The entries below contain a stretch that opens with the line containing "Lemma tmp_words_id b" and closes with the line containing "unfold words_bytes. induction"; set down that stretch exactly, both ends included, and nothing else.

(Stored data)
---+---

(** The S-boxes are the rows of a first SMix on 128 bytes; then the two loops
    on the whole of [B]. *)
Definition run (p : pass) (r : nat) (B : list Z) (N : Z) (ctx : pwxform_ctx_t) :
  option (list Z * pwxform_ctx_t) :=
  '(out, Ws, _) ← loop1 p 1 B (ctx.(Sbytes) / 128) None;
  let B := write_at 0 out B in
  '(B, V, ctx) ← loop1 p r B N (Some (set_S ctx (concat (concat Ws))));
  '(B, V, ctx) ← loop2 p r B N (Nloop_rw p N) true V ctx;
  '(B, V, ctx) ← match p with
    | Pass1 => if Nloop_rw p N =? Nloop_all N then Some (B, V, ctx) else
        loop2 p r B N (Nloop_all N - Nloop_rw p N) false V ctx
    | Pass2 => Some (B, V, ctx)
    end;
  ctx ← ctx; Some (B, ctx).
End SMix.

(** ** Loads and stores *)

Lemma load_at_some A off n :
  (off + n <= length A)%nat -> load_at A off n = Some (take n (drop off A)).
Proof. intros H. unfold load_at. by rewrite (proj2 (Nat.leb_le _ _)). Qed.
Lemma store_at_some A off src :
  (off + length src <= length A)%nat -> store_at A off src = Some (write_at off src A).
Proof. intros H. unfold store_at. by rewrite (proj2 (Nat.leb_le _ _)). Qed.

Lemma take_write_at_before {A} n off (src l : list A) :
  (n <= off)%nat -> (off <= length l)%nat -> take n (write_at off src l) = take n l.
Proof.
  intros. unfold write_at. rewrite take_app_le by (rewrite length_take; lia).
  rewrite take_take. f_equal. lia.
Qed.

Lemma fold_opt_app {A B} (f : A -> B -> option A) l k a :
  fold_opt f (l ++ k) a = (a ← fold_opt f l a; fold_opt f k a).
Proof.
  revert a. induction l as [| b l IH]; intros a; [done |]. cbn [fold_opt app].
  destruct (f a b); [| done]. cbn [mbind option_bind]. apply IH.
Qed.

Lemma fold_opt_snoc {A B} (f : A -> B -> option A) l b a a' :
  fold_opt f l a = Some a' -> fold_opt f (l ++ [b]) a = f a' b.
Proof. intros H. rewrite fold_opt_app, H. cbn. by destruct (f a' b). Qed.

Lemma Forall_write_at {A} (P : A -> Prop) off (src l : list A) :
  Forall P src -> Forall P l -> Forall P (write_at off src l).
Proof. intros. unfold write_at. auto using Forall_app_2, Forall_take, Forall_drop. Qed.

Lemma block_words_block B i : block16 (block_words B i).
Proof.
  split; [done |]. unfold block_words.
  apply Forall_map, List.Forall_forall. intros k _. apply le32dec_word.
Qed.

Lemma block_of_block B i : block16 (SMix.block_of B i).
Proof. apply shuffle_block, block_words_block. Qed.

Lemma load_blocks_ok B A s cnt :
  (cnt <= s)%nat -> (s + 1 <= length A)%nat ->
  exists A', load_blocks B A 0 s cnt = Some A' /\ length A' = length A /\
    take cnt A' = map (SMix.block_of B) (seq 0 cnt) /\ (Forall block16 A -> Forall block16 A').
Proof.
  intros Hc Hs. unfold load_blocks. induction cnt as [| cnt IH].
  - exists A. by rewrite take_0.
  - destruct IH as (A' & HA & Hl & Ht & Hw); [lia |]. rewrite seq_S. erewrite fold_opt_snoc by exact HA.
    unfold load_block. cbn [Nat.add]. rewrite store_at_some by (cbn; lia). cbn [mbind option_bind].
    assert (Hl' : forall b, length (write_at s [b] A') = length A)
      by (intros; rewrite length_write_at; cbn; lia).
    rewrite store_at_some by (rewrite Hl'; cbn; lia). eexists. split; [reflexivity |].
    split; [rewrite length_write_at; rewrite ?Hl'; cbn; lia |].
    split; [| intros HA'; apply Forall_write_at; [apply Forall_singleton, block_of_block |];
      apply Forall_write_at; [apply Forall_singleton, block_words_block | by apply Hw]].
    rewrite <- Nat.add_1_r.
    change 1%nat with (length [SMix.block_of B cnt]) at 1.
    unfold SMix.block_of at 1 2. rewrite take_write_at by (rewrite Hl'; cbn; lia).
    rewrite take_write_at_before by lia. by rewrite Ht, map_app.
Qed.

Lemma tmp_words_id b : block16 b -> tmp_words b = b.
Proof.
  intros [_ Hb]. unfold tmp_words. induction Hb as [| x b Hx _ IH]; [done |].
  cbn [map]. by rewrite IH, le32dec_enc.
Qed.

Lemma length_words_bytes w : length (words_bytes w) = (4 * length w)%nat.
Proof.
  unfold words_bytes. induction w as [| x w IH]; [done |].
  cbn [map concat]. rewrite length_app, IH, le32enc_spec, length_le_bytes. cbn [length]. lia.
Qed.

Lemma length_finish X : Forall block16 X -> length (SMix.finish X) = (64 * length X)%nat.
Proof.
  intros HX. unfold SMix.finish. induction HX as [| b X Hb _ IH]; [done |].
  cbn [map concat]. rewrite length_app, IH, length_words_bytes.
  destruct (unshuffle_block b Hb) as [-> _]. cbn [length]. lia.
Qed.

Lemma write_at_write_at {A} off (a b l : list A) :
  (off + length a + length b <= length l)%nat ->
  write_at (off + length a) b (write_at off a l) = write_at off (a ++ b) l.
Proof.
  intros H. unfold write_at at 1. rewrite take_write_at by lia.
  rewrite drop_write_at by lia. unfold write_at. rewrite length_app, <- !app_assoc.
  do 4 f_equal. lia.
Qed.

Lemma write_at_nil {A} off (l : list A) : write_at off [] l = l.
Proof. unfold write_at. cbn. by rewrite Nat.add_0_r, take_drop. Qed.

Lemma finish_snoc X b :
  SMix.finish (X ++ [b]) = SMix.finish X ++ words_bytes (salsa20_simd_unshuffle b).
Proof. unfold SMix.finish. rewrite map_app, concat_app. cbn [map concat]. by rewrite app_nil_r. Qed.

Lemma Forall_take_le {A} (P : A -> Prop) (l : list A) k n :
  (k <= n)%nat -> Forall P (take n l) -> Forall P (take k l).
Proof. intros Hk Hl. replace k with (k `min` n)%nat by lia. rewrite <- take_take. by apply Forall_take. Qed.

Lemma blk_prefix A n k :
  Forall block16 (take n A) -> (k < n)%nat -> (k < length A)%nat ->
  block16 (blk A k) /\ take (Datatypes.S k) A = take k A ++ [blk A k].
Proof.
  intros HA Hk Hl. split.
  - rewrite List.Forall_forall in HA. apply HA. unfold blk.
    assert (Hn : nth k A [] = nth k (take n A) []) by by rewrite !nth_lookup, lookup_take_lt by lia.
    rewrite Hn. apply nth_In. rewrite length_take. lia.
  - rewrite take_blk by done. f_equal. lia.
Qed.

Lemma store_blocks_ok A s cnt B :
  (cnt <= s)%nat -> (s + 1 <= length A)%nat -> (64 * cnt <= length B)%nat ->
  Forall block16 (take cnt A) ->
  exists A', store_blocks A 0 s cnt B = Some (A', write_at 0 (SMix.finish (take cnt A)) B) /\
    length A' = length A /\ (Forall block16 A -> Forall block16 A').
Proof.
  intros Hc Hs HB HA. unfold store_blocks.
  assert (Hi : forall k, (k <= cnt)%nat -> exists A',
    fold_opt (store_block 0 s) (seq 0 k) (A, B)
    = Some (A', write_at 0 (SMix.finish (take k A)) B) /\
    length A' = length A /\ take s A' = take s A /\ (Forall block16 A -> Forall block16 A')).
  2: { destruct (Hi cnt) as (A' & HA' & Hl & _ & Hw); [lia |]. by exists A'. }
  induction k as [| k IH]; intros Hk.
  { exists A. rewrite take_0. change (SMix.finish []) with (@nil Z). by rewrite write_at_nil. }
  destruct IH as (A' & HA' & Hl & Ht & Hw); [lia |]. rewrite seq_S. erewrite fold_opt_snoc by exact HA'.
  destruct (blk_prefix A cnt k HA) as [Hbk Htk]; [lia | lia |].
  assert (Hb : blk (take 1 (drop k A')) 0 = blk A k).
  { unfold blk. rewrite !nth_lookup, lookup_take_lt, lookup_drop, Nat.add_0_r by lia.
    rewrite <- (lookup_take_lt A' s), Ht, lookup_take_lt by lia. done. }
  unfold store_block. cbn [Nat.add]. rewrite load_at_some by lia. cbn [mbind option_bind].
  rewrite Hb, tmp_words_id by done. rewrite store_at_some by (cbn; lia). cbn [mbind option_bind].
  eexists. split; [| split; [| split]].
  - do 2 f_equal. rewrite Htk, finish_snoc.
    assert (Hlf : length (SMix.finish (take k A)) = (k * 64)%nat).
    { rewrite length_finish, length_take; [lia |]. eapply Forall_take_le; [| exact HA]. lia. }
    replace (k * 64)%nat with (0 + length (SMix.finish (take k A)))%nat by lia.
    apply write_at_write_at. rewrite Hlf, length_words_bytes.
    destruct (unshuffle_block _ Hbk) as [-> _]. lia.
  - rewrite length_write_at; cbn; lia.
  - by rewrite take_write_at_before by lia.
  - intros HA1. apply Forall_write_at; [by apply Forall_singleton | by apply Hw].
Qed.

Lemma iter_opt_add {A} (f : A -> option A) m n a :
  iter_opt (m + n) f a = (a ← iter_opt m f a; iter_opt n f a).
Proof.
  induction n as [| n IH].
  - rewrite Nat.add_0_r. by destruct (iter_opt m f a).
  - rewrite Nat.add_succ_r. cbn [iter_opt]. rewrite IH. by destruct (iter_opt m f a).
Qed.

(** ** The rows inside [V] *)

Definition holds (V : blocks) (Ws : list blocks) : Prop := exists rest, V = concat Ws ++ rest.
Abbreviation rows_ok r := (Forall (blocks_ok r)).

Lemma length_rows r Ws : rows_ok r Ws -> length (concat Ws) = (length Ws * (2 * r))%nat.
Proof.
  induction 1 as [| X Ws [HX _] _ IH]; [done |]. cbn [concat length]. rewrite length_app, IH. lia.
Qed.

Lemma rows_ok_nth r Ws j : rows_ok r Ws -> (j < length Ws)%nat -> blocks_ok r (nth j Ws []).
Proof. intros HW Hj. rewrite List.Forall_forall in HW. by apply HW, nth_In. Qed.

Lemma take_drop_row r Ws rest j :
  rows_ok r Ws -> (j < length Ws)%nat ->
  take (2 * r) (drop (j * (2 * r)) (concat Ws ++ rest)) = nth j Ws [].
Proof.
  intros HW. revert j. induction HW as [| X Ws [HX HXb] HW IH]; intros j Hj; cbn [length] in *; [lia |].
  cbn [concat]. rewrite <- app_assoc. destruct j as [| j]; cbn [nth].
  - change (0 * (2 * r))%nat with 0%nat. rewrite drop_0. by apply take_app_length'.
  - rewrite drop_app_ge by lia. rewrite HX.
    replace (Datatypes.S j * (2 * r) - 2 * r)%nat with (j * (2 * r))%nat by lia. apply IH. lia.
Qed.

---+---

:: Answer to the problem ::
Lemma tmp_words_id b : block16 b -> tmp_words b = b.
Proof.
  intros [_ Hb]. unfold tmp_words. induction Hb as [| x b Hx _ IH]; [done |].
  cbn [map]. by rewrite IH, le32dec_enc.
Qed.

Lemma length_words_bytes w : length (words_bytes w) = (4 * length w)%nat.
Proof.
  unfold words_bytes. induction w as [| x w IH]; [done |].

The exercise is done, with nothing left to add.